*** Block opens ***
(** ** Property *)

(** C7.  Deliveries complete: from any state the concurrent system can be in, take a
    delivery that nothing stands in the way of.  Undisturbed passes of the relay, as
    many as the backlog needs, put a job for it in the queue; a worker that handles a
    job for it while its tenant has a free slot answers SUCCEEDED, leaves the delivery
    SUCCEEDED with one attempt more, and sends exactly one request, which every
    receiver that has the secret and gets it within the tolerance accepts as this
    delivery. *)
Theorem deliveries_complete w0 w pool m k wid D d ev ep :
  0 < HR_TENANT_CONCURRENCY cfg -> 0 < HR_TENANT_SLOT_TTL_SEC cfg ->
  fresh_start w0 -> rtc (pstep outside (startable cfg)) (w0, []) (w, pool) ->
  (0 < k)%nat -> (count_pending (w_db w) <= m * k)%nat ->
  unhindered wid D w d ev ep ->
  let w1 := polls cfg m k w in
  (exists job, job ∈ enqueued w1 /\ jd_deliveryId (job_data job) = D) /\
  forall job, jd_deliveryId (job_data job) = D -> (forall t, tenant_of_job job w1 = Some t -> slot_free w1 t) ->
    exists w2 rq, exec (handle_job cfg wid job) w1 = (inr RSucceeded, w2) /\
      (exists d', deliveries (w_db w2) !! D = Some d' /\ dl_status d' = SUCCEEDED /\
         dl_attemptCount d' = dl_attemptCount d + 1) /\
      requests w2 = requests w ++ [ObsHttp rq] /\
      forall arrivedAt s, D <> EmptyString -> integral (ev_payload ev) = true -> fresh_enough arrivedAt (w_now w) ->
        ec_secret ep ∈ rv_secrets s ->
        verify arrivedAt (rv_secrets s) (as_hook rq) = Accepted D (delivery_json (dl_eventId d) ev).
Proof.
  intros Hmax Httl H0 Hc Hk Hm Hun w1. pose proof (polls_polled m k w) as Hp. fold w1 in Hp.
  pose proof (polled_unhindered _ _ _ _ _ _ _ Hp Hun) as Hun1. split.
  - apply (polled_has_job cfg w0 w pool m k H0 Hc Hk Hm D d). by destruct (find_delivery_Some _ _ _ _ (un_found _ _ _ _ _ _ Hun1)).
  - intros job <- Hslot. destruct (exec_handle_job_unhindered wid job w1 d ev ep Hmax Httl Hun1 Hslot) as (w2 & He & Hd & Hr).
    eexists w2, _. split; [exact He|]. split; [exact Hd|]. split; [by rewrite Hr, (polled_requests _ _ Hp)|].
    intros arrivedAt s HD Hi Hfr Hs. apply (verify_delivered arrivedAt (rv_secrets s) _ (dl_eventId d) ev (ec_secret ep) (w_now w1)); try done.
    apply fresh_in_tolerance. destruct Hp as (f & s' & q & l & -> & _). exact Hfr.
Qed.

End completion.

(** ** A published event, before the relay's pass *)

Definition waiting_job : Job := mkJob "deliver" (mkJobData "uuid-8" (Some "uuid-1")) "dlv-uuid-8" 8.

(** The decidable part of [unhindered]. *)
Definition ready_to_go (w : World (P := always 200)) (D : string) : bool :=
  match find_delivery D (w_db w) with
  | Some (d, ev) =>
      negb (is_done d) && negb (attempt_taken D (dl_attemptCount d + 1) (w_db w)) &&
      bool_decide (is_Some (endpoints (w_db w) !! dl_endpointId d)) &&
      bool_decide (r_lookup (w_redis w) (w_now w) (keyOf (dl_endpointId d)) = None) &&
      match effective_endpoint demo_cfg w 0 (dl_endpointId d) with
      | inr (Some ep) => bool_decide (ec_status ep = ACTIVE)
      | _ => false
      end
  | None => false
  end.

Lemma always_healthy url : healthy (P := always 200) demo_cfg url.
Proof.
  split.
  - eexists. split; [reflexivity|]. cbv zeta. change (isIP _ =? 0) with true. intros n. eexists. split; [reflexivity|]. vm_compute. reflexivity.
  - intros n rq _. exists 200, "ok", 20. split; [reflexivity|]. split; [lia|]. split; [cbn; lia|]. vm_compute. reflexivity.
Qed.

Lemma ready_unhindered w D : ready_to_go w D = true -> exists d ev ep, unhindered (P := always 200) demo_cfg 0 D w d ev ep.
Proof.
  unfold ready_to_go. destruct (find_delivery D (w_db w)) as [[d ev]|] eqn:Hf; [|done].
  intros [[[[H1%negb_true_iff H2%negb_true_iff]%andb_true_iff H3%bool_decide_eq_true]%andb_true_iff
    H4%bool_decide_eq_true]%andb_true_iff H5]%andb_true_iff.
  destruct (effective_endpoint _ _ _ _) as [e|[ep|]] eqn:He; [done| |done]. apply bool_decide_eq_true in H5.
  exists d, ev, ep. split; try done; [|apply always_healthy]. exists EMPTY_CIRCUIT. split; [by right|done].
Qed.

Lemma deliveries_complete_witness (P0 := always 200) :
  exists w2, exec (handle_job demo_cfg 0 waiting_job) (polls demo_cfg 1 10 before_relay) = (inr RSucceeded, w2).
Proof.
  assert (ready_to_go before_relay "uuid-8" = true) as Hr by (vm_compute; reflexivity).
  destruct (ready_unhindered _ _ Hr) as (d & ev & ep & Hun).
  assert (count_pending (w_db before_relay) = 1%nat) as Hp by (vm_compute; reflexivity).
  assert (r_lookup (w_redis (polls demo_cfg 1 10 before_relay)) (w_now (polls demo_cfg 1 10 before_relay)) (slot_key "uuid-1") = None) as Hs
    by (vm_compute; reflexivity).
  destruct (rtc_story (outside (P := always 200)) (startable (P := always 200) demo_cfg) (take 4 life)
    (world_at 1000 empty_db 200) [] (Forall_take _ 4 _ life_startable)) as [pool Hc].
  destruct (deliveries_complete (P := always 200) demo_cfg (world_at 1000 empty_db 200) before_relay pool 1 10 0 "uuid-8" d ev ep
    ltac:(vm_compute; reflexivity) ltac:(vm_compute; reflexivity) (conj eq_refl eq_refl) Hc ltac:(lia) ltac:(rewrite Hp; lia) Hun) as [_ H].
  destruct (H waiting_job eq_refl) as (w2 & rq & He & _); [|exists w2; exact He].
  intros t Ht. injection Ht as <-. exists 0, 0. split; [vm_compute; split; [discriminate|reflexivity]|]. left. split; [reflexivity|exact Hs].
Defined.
*** Block closes ***
- _Activity_: From the first line of the data above through the line containing "forall arrivedAt s, D", set each line down again exactly; include both ends and omit everything else.

- _Answer below_:
(** ** Property *)

(** C7.  Deliveries complete: from any state the concurrent system can be in, take a
    delivery that nothing stands in the way of.  Undisturbed passes of the relay, as
    many as the backlog needs, put a job for it in the queue; a worker that handles a
    job for it while its tenant has a free slot answers SUCCEEDED, leaves the delivery
    SUCCEEDED with one attempt more, and sends exactly one request, which every
    receiver that has the secret and gets it within the tolerance accepts as this
    delivery. *)
Theorem deliveries_complete w0 w pool m k wid D d ev ep :
  0 < HR_TENANT_CONCURRENCY cfg -> 0 < HR_TENANT_SLOT_TTL_SEC cfg ->
  fresh_start w0 -> rtc (pstep outside (startable cfg)) (w0, []) (w, pool) ->
  (0 < k)%nat -> (count_pending (w_db w) <= m * k)%nat ->
  unhindered wid D w d ev ep ->
  let w1 := polls cfg m k w in
  (exists job, job ∈ enqueued w1 /\ jd_deliveryId (job_data job) = D) /\
  forall job, jd_deliveryId (job_data job) = D -> (forall t, tenant_of_job job w1 = Some t -> slot_free w1 t) ->
    exists w2 rq, exec (handle_job cfg wid job) w1 = (inr RSucceeded, w2) /\
      (exists d', deliveries (w_db w2) !! D = Some d' /\ dl_status d' = SUCCEEDED /\
         dl_attemptCount d' = dl_attemptCount d + 1) /\
      requests w2 = requests w ++ [ObsHttp rq] /\
      forall arrivedAt s, D <> EmptyString -> integral (ev_payload ev) = true -> fresh_enough arrivedAt (w_now w) ->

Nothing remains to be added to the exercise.